Vast staat dat partijen niet hebben gesproken over de kosten van de werkzaamheden. In dat geval is A&F een redelijke prijs verschuldigd (artikel 7:752 lid 1 BW). A&F heeft niet weersproken dat de in rekening gebrachte kosten voor de werkzaamheden en de materialen – waarvan Ekowarmte onweersproken heeft gesteld dat dit het grootste gedeelte van de in rekening gebrachte kosten betreft – redelijk zijn. De vordering tot betaling van € 34.682,94 zal daarom worden toegewezen.
4.14.
Met betrekking tot de gevorderde wettelijke rente overweegt de rechtbank het volgende. Niet is gebleken dat partijen een fatale betalingstermijn zijn overeengekomen. De eenzijdige in de factuur opgenomen termijn van 8 dagen is daarvoor onvoldoende. Verder heeft Ekowarmte weliswaar onbestreden gesteld dat zij A&F heeft aangemaand, maar zij heeft niet gesteld vanaf welke datum A&F in verzuim is terwijl dat ook niet anderszins is gebleken. De wettelijke rente zal daarom worden toegewezen vanaf 25 februari 2022, zijnde de dag van dagvaarding.

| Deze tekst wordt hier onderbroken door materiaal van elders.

(** X3.  The checksum can be taken in pieces.  For a first piece of even
    length (and at most 128 KiB in all) the checksum of the concatenation
    is the folded complement of the sum of the complements of the two
    checksums.  Zero bytes appended to a buffer of even length, however
    many, leave its checksum as it is, and a buffer of zero bytes only, the
    empty one included, has checksum 0xFFFF. *)
Theorem checksum_in_pieces (e : endian) (a b : list byte) :
  Nat.even (List.length a) = true ->
  (Z.of_nat (List.length (a ++ b)) <= 131071 ->
   checksum e (a ++ b)
   = checksum_fold ((65535 - checksum e a) + (65535 - checksum e b)))
  /\ (forall n, checksum e (a ++ repeat x00 n) = checksum e a)
  /\ (forall n, checksum e (repeat x00 n) = 65535).
Proof.
  intros Hev. split; [| split].
  - intros Hlen. rewrite length_app, Nat2Z.inj_add in Hlen.
    destruct (checksum_residue e (a ++ b)) as [-> Hab];
      [rewrite length_app, Nat2Z.inj_add; lia|].
    destruct (checksum_residue e a) as [-> Ha]; [lia|].
    destruct (checksum_residue e b) as [-> Hb]; [lia|].
    pose proof (residue_range (words_total e a)).
    pose proof (residue_range (words_total e b)).
    rewrite checksum_fold_residue by lia.
    rewrite words_total_app_even by exact Hev.
    rewrite residue_add by lia. f_equal. f_equal. lia.
  - intros n. unfold checksum. rewrite !checksum_sum_total by lia.
    rewrite words_total_app_zeros by exact Hev. reflexivity.
  - intros n. unfold checksum. rewrite checksum_sum_total by lia.
    rewrite words_total_zeros. reflexivity.
Qed.

Lemma checksum_in_pieces_witness :
  Nat.even (List.length [x08; x00]) = true
  /\ checksum LittleEndian ([x08; x00] ++ [x12; x34; x00])
     = checksum_fold ((65535 - checksum LittleEndian [x08; x00])
                      + (65535 - checksum LittleEndian [x12; x34; x00])).
Proof.
  split; [reflexivity|].
  apply (proj1 (checksum_in_pieces LittleEndian [x08; x00] [x12; x34; x00]
                  eq_refl)).
  cbn. lia.
Defined.

(** ** The reply to the request *)

Lemma byte_at_app_l (a b : list byte) (i : Z) :
  0 <= i < Z.of_nat (List.length a) -> byte_at (a ++ b) i = byte_at a i.
Proof.
  intros Hi. unfold byte_at. rewrite app_nth1 by lia. reflexivity.
Qed.

Lemma byte_at_app_r (a b : list byte) (k : Z) :
  0 <= k -> byte_at (a ++ b) (Z.of_nat (List.length a) + k) = byte_at b k.
Proof.
  intros Hk. unfold byte_at. rewrite app_nth2 by lia.
  f_equal. f_equal. lia.
Qed.

(** The request up to its checksum bytes. *)
Lemma echo_request_shape (e : endian) (pid seq : Z) :
  exists c0 c1,
    echo_request e pid seq
    = [x08; x00; c0; c1;
       to_byte (Z.land pid 65535 / 256); to_byte (Z.land pid 65535);
       to_byte (seq / 256); to_byte seq]
      ++ repeat x00 56.
Proof.
  unfold echo_request. rewrite echo_request_fields_layout. cbn [app].
  rewrite set_icmp_cksum_zero, set_icmp_cksum_cons.
  eexists. eexists. reflexivity.
Qed.

Lemma byte_at_icmp_header (a0 a1 a2 a3 a4 a5 a6 a7 : byte)
  (rest : list byte) :
  let l := [a0; a1; a2; a3; a4; a5; a6; a7] ++ rest in
  byte_at l 0 = u8 a0 /\ byte_at l 1 = u8 a1
  /\ byte_at l 4 = u8 a4 /\ byte_at l 5 = u8 a5
  /\ byte_at l 6 = u8 a6 /\ byte_at l 7 = u8 a7.
Proof.
  repeat split; reflexivity.
Qed.

Lemma expected_seq_range (w : world) :
  0 <= expected_seq (session_of w) < 65536.
Proof.
  unfold session_of. cbn [expected_seq].
  destruct (argc w =? 4); [apply Z.mod_pos_bound|]; lia.
Qed.

Lemma expected_id_range (w : world) :
  expected_id (session_of w) = Z.land (pid w) 65535
  /\ 0 <= Z.land (pid w) 65535 < 65536.
Proof.
  assert (H : 0 <= Z.land (pid w) 65535 < 65536).
  { change 65535 with (Z.ones 16). rewrite Z.land_ones by lia.
    apply Z.mod_pos_bound. lia. }
  split; [|exact H]. unfold session_of. cbn [expected_id].
  apply Z.mod_small, H.
Qed.

(** ** The bytes the loop looks at *)

Lemma located_agree (buf1 buf2 : list byte) (f : flow Z) (evs : list event) :
  same_inspected_bytes buf1 buf2 ->
  located (Z.of_nat (List.length buf1)) buf1 f evs ->
  located (Z.of_nat (List.length buf2)) buf2 f evs
  /\ header_length_of buf2 = header_length_of buf1.
Proof.
  intros (Hlen & H0 & H8 & H9 & Hicmp) Hl.
  assert (Hhl : header_length_of buf2 = header_length_of buf1)
    by (unfold header_length_of; rewrite H0; reflexivity).
  split; [|exact Hhl]. rewrite <- Hlen.
  destruct Hl; rewrite <- ?Hhl; constructor;
    rewrite ?Hhl, <- ?H0, <- ?H9; assumption.
Qed.

Lemma located_functional (len : Z) (buf : list byte) (f f' : flow Z)
  (evs evs' : list event) :
  located len buf f evs -> located len buf f' evs' -> f = f' /\ evs = evs'.
Proof.
  intros H H'. destruct H; destruct H'; try (split; reflexivity); lia.
Qed.

Lemma compared_agree (s : session) (buf1 buf2 : list byte) (from : Z)
  (et : timeval) (f : flow unit) (evs : list event) :
  same_inspected_bytes buf1 buf2 ->
  compared s buf1 (header_length_of buf1) from et f evs ->
  compared s buf2 (header_length_of buf1) from et f evs.
Proof.
  intros (Hlen & H0 & H8 & H9 & Hicmp) Hc.
  set (hl := header_length_of buf1) in *.
  assert (E0 : byte_at buf1 hl = byte_at buf2 hl).
  { rewrite <- (Z.add_0_r hl). apply Hicmp. cbn; auto. }
  assert (E1 : byte_at buf1 (hl + 1) = byte_at buf2 (hl + 1))
    by (apply Hicmp; cbn; auto).
  assert (Eid : be16_at buf1 (hl + 4) = be16_at buf2 (hl + 4)).
  { unfold be16_at.
    replace (hl + 4 + 1) with (hl + 5) by lia.
    rewrite (Hicmp 4), (Hicmp 5) by (cbn; auto 10). reflexivity. }
  assert (Eseq : be16_at buf1 (hl + 6) = be16_at buf2 (hl + 6)).
  { unfold be16_at.
    replace (hl + 6 + 1) with (hl + 7) by lia.
    rewrite (Hicmp 6), (Hicmp 7) by (cbn; auto 10). reflexivity. }
  destruct Hc; rewrite ?H8; constructor;
    rewrite <- ?E0, <- ?E1, <- ?Eid, <- ?Eseq; assumption.
Qed.

Lemma compared_functional (s : session) (buf : list byte) (hl from : Z)
  (et : timeval) (f f' : flow unit) (evs evs' : list event) :
  compared s buf hl from et f evs -> compared s buf hl from et f' evs' ->
  f = f' /\ evs = evs'.
Proof.
  intros H H'.
  destruct H; destruct H'; try (split; reflexivity); congruence.
Qed.

Lemma prog_eq {A} (p q : prog A) :
  outcome p = outcome q -> trace p = trace q -> p = q.
Proof.
  destruct p, q. cbn. intros -> ->. reflexivity.
Qed.

(** X4.  The reply to the request is accepted.  Take the request [main]
    sends, set its type to Echo Reply, and put it behind any IPv4 header
    that carries protocol 1 and whose length is the one its first byte
    announces (20 to 60 bytes): coming from the resolved address, this
    datagram ends the loop with the TTL of that header, on either byte
    order, for every process id and every accepted sequence number. *)
Theorem own_reply_is_accepted (w : world) (header : list byte)
  (et : timeval) :
  20 <= Z.of_nat (List.length header) ->
  header_length_of header = Z.of_nat (List.length header) ->
  byte_at header 0 / 16 = 4 ->
  byte_at header 9 = 1 ->
  let request :=
    echo_request (host_order w) (pid w) (expected_seq (session_of w)) in
  let datagram := header ++ echo_reply_to request in
  outcome (inspect (session_of w) (Z.of_nat (List.length datagram)) datagram
             (dest_addr w) et)
  = Break et (byte_at header 8).
Proof.
  intros Hlen Hhl Hv Hp request datagram.
  destruct (echo_request_shape (host_order w) (pid w)
              (expected_seq (session_of w))) as (c0 & c1 & Hreq).
  fold request in Hreq.
  set (hl := Z.of_nat (List.length header)) in *.
  assert (Hreply : echo_reply_to request
                   = [x00; x00; c0; c1;
                      to_byte (Z.land (pid w) 65535 / 256);
                      to_byte (Z.land (pid w) 65535);
                      to_byte (expected_seq (session_of w) / 256);
                      to_byte (expected_seq (session_of w))]
                     ++ repeat x00 56)
    by (rewrite Hreq; reflexivity).
  assert (Hdlen : Z.of_nat (List.length datagram) = hl + 64).
  { unfold datagram. rewrite length_app, Hreply, length_app, repeat_length.
    cbn [List.length]. lia. }
  assert (H0 : byte_at datagram 0 = byte_at header 0)
    by (apply byte_at_app_l; lia).
  assert (H8 : byte_at datagram 8 = byte_at header 8)
    by (apply byte_at_app_l; lia).
  assert (H9 : byte_at datagram 9 = byte_at header 9)
    by (apply byte_at_app_l; lia).
  assert (Hdhl : header_length_of datagram = hl)
    by (unfold header_length_of; rewrite H0; exact Hhl).
  assert (Hicmp : forall k, 0 <= k ->
            byte_at datagram (hl + k) = byte_at (echo_reply_to request) k)
    by (intros k Hk; apply byte_at_app_r; exact Hk).
  pose proof (locate_icmp_located datagram) as Hl. cbv zeta in Hl.
  pose proof (parse_reply_located datagram (dest_addr w) _ _ Hl) as Hparse.
  pose proof (inspect_parse_reply (session_of w) datagram (dest_addr w) et)
    as Hin. cbv zeta in Hin.
  destruct (parse_reply datagram (Z.of_nat (List.length datagram))
              (dest_addr w)) as [p | r].
  - destruct Hparse as (_ & -> & _). destruct Hin as [_ Hin].
    destruct Hin as [[_ Hb] | [Hno _]].
    + rewrite Hb. unfold fields_of. cbn [reply_ttl]. rewrite H8. reflexivity.
    + exfalso. apply Hno. unfold matches, fields_of.
      cbn [reply_type reply_code reply_identifier reply_sequence reply_source].
      unfold be16_at. rewrite Hdhl.
      replace (hl + 4 + 1) with (hl + 5) by lia.
      replace (hl + 6 + 1) with (hl + 7) by lia.
      rewrite <- (Z.add_0_r hl) at 1.
      rewrite !Hicmp by lia. rewrite Hreply.
      destruct (byte_at_icmp_header x00 x00 c0 c1
                  (to_byte (Z.land (pid w) 65535 / 256))
                  (to_byte (Z.land (pid w) 65535))
                  (to_byte (expected_seq (session_of w) / 256))
                  (to_byte (expected_seq (session_of w)))
                  (repeat x00 56))
        as (-> & -> & -> & -> & -> & ->).
      rewrite !u8_be16_bytes.
      destruct (expected_id_range w) as [-> Hid].
      pose proof (expected_seq_range w) as Hseq.
      rewrite !Z.mod_small by lia.
      repeat split; reflexivity.
  - exfalso. destruct Hparse as (why & Hw & Hr).
    rewrite Hw in Hl.
    assert (Hmax : header_length_of header <= 60).
    { unfold header_length_of.
      pose proof (Z.mod_pos_bound (byte_at header 0) 16 ltac:(lia)). lia. }
    inversion Hl; subst; cbn in Hr; try discriminate;
      try congruence; lia.
Qed.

Buitengerechtelijke incassokosten
4.15.
Ekowarmte vordert vergoeding van buitengerechtelijke incassokosten. Aan de wettelijke eisen voor een vergoeding voor buitengerechtelijke incassokosten is voldaan. De hoogte van de vordering zal worden getoetst aan het Besluit vergoeding voor buitengerechtelijke incassokosten (hierna: het Besluit). De gevorderde vergoeding voor buitengerechtelijke incassokosten is niet hoger dan het tarief dat in het Besluit is bepaald. Daarom wordt € 1.121,83 toegewezen.
Proceskosten en nakosten
4.16.
A&F is de partij die ongelijk krijgt en zij zal daarom in de proceskosten worden veroordeeld. Tot aan dit vonnis worden de proceskosten aan de zijde van Ekowarmte als volgt vastgesteld:
- kosten van de dagvaarding
108,41
- griffierecht
2.837,00
- salaris advocaat
1.442,00
(2 punten × € 721,00)
Totaal
4.387,41

5.De beslissing

De rechtbank
5.1.
veroordeelt A&F om aan Ekowarmte een bedrag te betalen van € 34.682,94 te vermeerderen met de wettelijke rente vanaf 25 februari 2022 tot de dag van volledige betaling;
5.2.
veroordeelt A&F om aan Ekowarmte een bedrag te betalen van € 1.121,83 aan buitengerechtelijke incassokosten;
5.3.
veroordeelt A&F in de proceskosten, aan de zijde van Ekowarmte tot dit vonnis vastgesteld op € 4.387,41;
5.4.
veroordeelt A&F in de na dit vonnis ontstane kosten, begroot op:
- € 163,00 aan salaris advocaat,
- te vermeerderen met € 85,00 aan salaris advocaat en met de explootkosten als Ekowarmte niet binnen veertien dagen na aanschrijving aan het vonnis heeft voldaan en er vervolgens betekening van de uitspraak heeft plaatsgevonden;
5.5.
verklaart dit vonnis uitvoerbaar bij voorraad;
5.6.
wijst het meer of anders gevorderde af.
Dit vonnis is gewezen door mr. M. Sanna en in het openbaar uitgesproken op 8 februari 2023.